- [TASK DESCRIPTION]: Of the entries below, restate word for word only the section that runs from the line with "Inductive neuron_type := LIF | LIFRate." to the line with "Definition new_Ensemble (n", counting both ends.

□ □ □

(** * abr_control: the adaptive dynamics signal (dynamics_adaptation.py)

    A shallow embedding of [DynamicsAdaptation] and [AreaIntercepts] from
    [abr_control/controllers/signals/dynamics_adaptation.py].

    Numeric conventions: a numpy float array is a [list R]; float64
    arithmetic is read as exact real arithmetic, so every statement below is
    about the rounding-free reading of the code.  Python exceptions are the
    left summand of [result]. *)

From Stdlib Require Import Reals Lra Lia List String Bool Arith ZArith.
Import ListNotations.
Open Scope string_scope.
Open Scope list_scope.
Open Scope R_scope.

(** ** numpy fragments used by the module *)

Module Numpy.

Definition vec := list R.

(** [np.linalg.norm(x)] of a 1-d array: the 2-norm. *)
Definition sumsq (x : vec) : R := fold_right (fun v acc => v * v + acc) 0 x.
Definition norm (x : vec) : R := sqrt (sumsq x).

(** [x /= c]: elementwise true division, stored back into [x]. *)
Definition idiv (x : vec) (c : R) : vec := map (fun v => v / c) x.

(** [c * x] for a scalar [c]. *)
Definition scale (c : R) (x : vec) : vec := map (fun v => c * v) x.

(** [np.floor] and the floored remainder [x % m] of Python and numpy. *)
Definition floor (x : R) : R := IZR (Int_part x).
Definition pymod (x m : R) : R := x - m * floor (x / m).

(** A 2-d array: its shape and its rows.  The shape is kept apart from
    the rows so that arrays with an empty axis keep their other extent. *)
Record matrix := Matrix { nrows : nat; ncols : nat; rows : list (list R) }.

(** [np.zeros((r, c))]. *)
Definition zeros (r c : nat) : matrix :=
  Matrix r c (repeat (repeat 0 c) r).

(** [m.T]. *)
Definition T (m : matrix) : matrix :=
  Matrix (ncols m) (nrows m)
         (map (fun j => map (fun row => nth j row 0) (rows m))
              (seq 0 (ncols m))).

(** [np.allclose(m, 0)] read exactly: every stored entry is zero. *)
Definition all_zero (m : matrix) : Prop :=
  Forall (Forall (fun v => v = 0)) (rows m).

(** [s[i] = v] on a 1-d array (an index past the end raises in numpy; the
    loops below never produce one). *)
Fixpoint setitem (s : vec) (i : nat) (v : R) : vec :=
  match s, i with
  | [], _ => []
  | _ :: t, O => v :: t
  | h :: t, S j => h :: setitem t j v
  end.

End Numpy.
Import Numpy.

(** ** Exceptions *)

Inductive exn :=
| AttributeError (msg : string)
| ImportError (module_name : string)
| IndexError
| KeyError (key : string)
| TypeError (msg : string)
| Exception (msg : string)
| ValidationError (attr : string).

Definition result (A : Type) : Type := (exn + A)%type.
Definition ok {A} (a : A) : result A := inr a.
Definition raise {A} (e : exn) : result A := inl e.
Definition bind {A B} (m : result A) (k : A -> result B) : result B :=
  match m with inl e => inl e | inr a => k a end.

Notation "x <- m ;; k" := (bind m (fun x => k))
  (at level 61, m at next level, right associativity).
Notation "' pat <- m ;; k" := (bind m (fun x => match x with pat => k end))
  (at level 61, pat pattern, m at next level, right associativity).

(** [l[i]] on a Python list. *)
Definition getitem {A} (l : list A) (i : nat) : result A :=
  match nth_error l i with Some a => ok a | None => raise IndexError end.

(** [l[-1]] on a Python list. *)
Definition getlast {A} (l : list A) : result A :=
  match rev l with a :: _ => ok a | [] => raise IndexError end.

(** [for ii in range(n)] threading the loop-carried names through [body];
    the first exception leaves the loop. *)
Fixpoint for_each {S} (body : nat -> S -> result S) (iis : list nat) (s : S)
  : result S :=
  match iis with
  | [] => ok s
  | ii :: rest => s' <- body ii s ;; for_each body rest s'
  end.
Definition for_range {S} (n : nat) (body : nat -> S -> result S) (s : S)
  : result S := for_each body (seq 0 n) s.

(** ** gate_error (lines 174-180) *)

Definition gate_error (filter_error : bool) (x : vec) : vec :=
  if filter_error then
    if Rlt_dec 2.0 (norm x) then idiv x (norm x * 0.5) else x
  else x.

(** ** AreaIntercepts (lines 259-287) *)

(** [nengo.dists.Uniform(low, high)]. *)
Record Uniform := { low : R; high : R }.

Record AreaIntercepts := { dimensions : nat; base : Uniform }.

Section Intercepts.

(** [scipy.special.betaincinv a b y], the inverse in [x] of the regularized
    incomplete beta function [I_x(a, b)]: a library function, left open. *)
Variable betaincinv : R -> R -> R -> R.

Definition transform (self : AreaIntercepts) (x : R) : R :=
  let sign := 1 in
  let '(x, sign) := if Rlt_dec 0 x then (- x, -1) else (x, sign) in
  sign * sqrt (1 - betaincinv ((INR (dimensions self) + 1) / 2.0) 0.5 (x + 1)).

(** [sample]: [s] is the array drawn by [self.base.sample(n, d, rng)]; the
    loop overwrites it entry by entry. *)
Definition sample (self : AreaIntercepts) (s : vec) : vec :=
  fold_left (fun s i => setitem s i (transform self (nth i s 0)))
            (seq 0 (List.length s)) s.

End Intercepts.

(** ** The feedback node qdq_input (lines 82-96) and u_input (lines 99-103) *)

Definition wrap_angle (q : R) : R := pymod (q + PI) (PI * 2) - PI.

Section Feedback.

(** [robot_config.scaledown(name, x)], owned by the robot configuration. *)
Variable scaledown : string -> vec -> vec.

Definition qdq_input (use_dq : bool) (self_q self_dq : vec) : vec :=
  let q := map wrap_angle self_q in
  if use_dq then scaledown "q" q ++ scaledown "dq" self_dq
  else scaledown "q" q.

End Feedback.

(** ** The network built by the constructor *)

Inductive neuron_type := LIF | LIFRate.

(** How an ensemble's encoders are chosen: nengo's default draws them
    independently at random; [ScatteredHypersphere] is nengolib's placement. *)
Inductive encoder_dist :=
| DefaultEncoders
| ScatteredHypersphere (surface : bool).

Record Ensemble := {
  n_neurons : nat;
  ens_dimensions : nat;
  intercepts : AreaIntercepts;
  ens_neuron_type : neuron_type;
  encoders : encoder_dist }.

(** [nengo.Ensemble(n_neurons, dimensions, intercepts, neuron_type)]: the
    encoders keep their default. *)
Definition new_Ensemble (n d : nat) (i : AreaIntercepts) (t : neuron_type)
  : Ensemble :=
  {| n_neurons := n; ens_dimensions := d; intercepts := i;
     ens_neuron_type := t; encoders := DefaultEncoders |}.

(** [nengo.Ensemble(n_neurons, dimensions, intercepts, neuron_type)] as
    nengo validates it: both counts must be at least 1; the exception
    carries the name of the refused parameter. *)
Definition nengo_Ensemble (n d : nat) (i : AreaIntercepts) (t : neuron_type)
  : result Ensemble :=
  if (n <? 1)%nat then raise (ValidationError "n_neurons")
  else if (d <? 1)%nat then raise (ValidationError "dimensions")
  else ok (new_Ensemble n d i t).
Lemma counts_agree_step sc e :
  counts_agree sc -> counts_agree (observed_step sc e).
Proof.
  destruct sc as [st [p g]]. unfold counts_agree, observed_step.
  intros (Hpc & Hph & Hpi & Hmo).
  destruct (step (mkConfig p g) e) as [c' o] eqn:Hstep.
  assert (Hpc' : pc_agrees c').
  { replace c' with (fst (step (mkConfig p g) e)) by (rewrite Hstep; reflexivity).
    apply step_pc_agrees. exact Hpc. }
  split; [exact Hpc' |].
  unfold pc_agrees in Hpc. clear Hpc'.
  destruct e as [icr | now]; simpl in Hstep.
  - (* the interrupt *)
    unfold ISR_TIMER3_CAPT in Hstep.
    unfold observe, completes_capture, calls_CommandPing, in_flight, pending
      in *; simpl in *.
    destruct (pulseState g) eqn:Hs; inversion Hstep; subst; clear Hstep;
      simpl; rewrite ?Hs; simpl; rewrite ?app_nil_r.
    + repeat split; try lia. rewrite Nat.add_0_r. exact Hph.
    + repeat split.
      * apply (phase_successor PLS_WAITING_LOW). exact Hph.
      * destruct p; simpl in *; try discriminate; lia.
      * destruct p; simpl in *; try discriminate; lia.
    + repeat split.
      * apply (phase_successor PLS_WAITING_HIGH). exact Hph.
      * destruct p; simpl in *; try discriminate; lia.
      * destruct p; simpl in *; try discriminate; lia.
    + repeat split; try lia. rewrite Nat.add_0_r. exact Hph.
  - (* loop() *)
    unfold main_step in Hstep; simpl in Hstep.
    unfold observe, completes_capture, calls_CommandPing, in_flight, pending
      in *; simpl in *.
    destruct p; simpl in *.
    + unfold ping_due in *.
      destruct (PING_INTERVAL <=? AVR.u32 (AVR.u32 now - lastPing g));
        destruct (pulseState g) eqn:Hs; simpl in *;
        inversion Hstep; subst; clear Hstep; simpl; rewrite ?Hs; simpl;
        rewrite ?app_nil_r, ?Nat.add_0_r; repeat split; auto; lia.
    + inversion Hstep; subst; clear Hstep; simpl. rewrite Hpc in *; simpl.
      rewrite ?app_nil_r. repeat split; try lia.
      apply (phase_successor PLS_IDLE). exact Hph.
    + inversion Hstep; subst; clear Hstep; simpl.
      rewrite motor_commands_app. simpl.
      destruct (pulseState g) eqn:Hs; simpl;
        rewrite ?Nat.add_0_r; repeat split; auto; lia.
    + destruct (pulseState g) eqn:Hs; inversion Hstep; subst; clear Hstep;
        simpl; rewrite ?Hs; simpl; rewrite ?app_nil_r, ?Nat.add_0_r;
        repeat split; auto; lia.
    + inversion Hstep; subst; clear Hstep; simpl. rewrite Hpc in *; simpl.
      rewrite ?app_nil_r. repeat split; try lia.
      apply (phase_successor PLS_CAPTURED). exact Hph.
    + inversion Hstep; subst; clear Hstep; simpl. rewrite Hpc in *; simpl.
      rewrite motor_commands_app. simpl.
      rewrite ?Nat.add_0_r. repeat split; auto; lia.
Qed.

Lemma window_ok_step sc e :
  window_ok sc -> window_ok (observed_step sc e).
Proof.
  destruct sc as [st [p g]]. unfold window_ok, observed_step.
  intros H.
  destruct e as [icr | now]; simpl.
  - unfold ISR_TIMER3_CAPT.
    destruct (pulseState g); simpl; rewrite app_nil_r; exact H.
  - unfold main_step; simpl.
    destruct p; simpl; rewrite ?app_nil_r; try exact H.
    + destruct (ping_due _ g); simpl; rewrite app_nil_r; exact H.
    + rewrite motor_commands_app; simpl. rewrite Nat.add_0_r. exact H.
    + destruct (pulseState g); simpl; rewrite app_nil_r; exact H.
    + rewrite motor_commands_app; simpl.
      destruct H as (Hi & Hlen & Hz).
      apply (push_window_ok _ g _ Hi Hlen Hz).
Qed.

□ □ □

- [WRITTEN SOLUTION]:
Inductive neuron_type := LIF | LIFRate.

(** How an ensemble's encoders are chosen: nengo's default draws them
    independently at random; [ScatteredHypersphere] is nengolib's placement. *)
Inductive encoder_dist :=
| DefaultEncoders
| ScatteredHypersphere (surface : bool).

Record Ensemble := {
  n_neurons : nat;
  ens_dimensions : nat;
  intercepts : AreaIntercepts;
  ens_neuron_type : neuron_type;
  encoders : encoder_dist }.

(** [nengo.Ensemble(n_neurons, dimensions, intercepts, neuron_type)]: the
    encoders keep their default. *)
Definition new_Ensemble (n d : nat) (i : AreaIntercepts) (t : neuron_type)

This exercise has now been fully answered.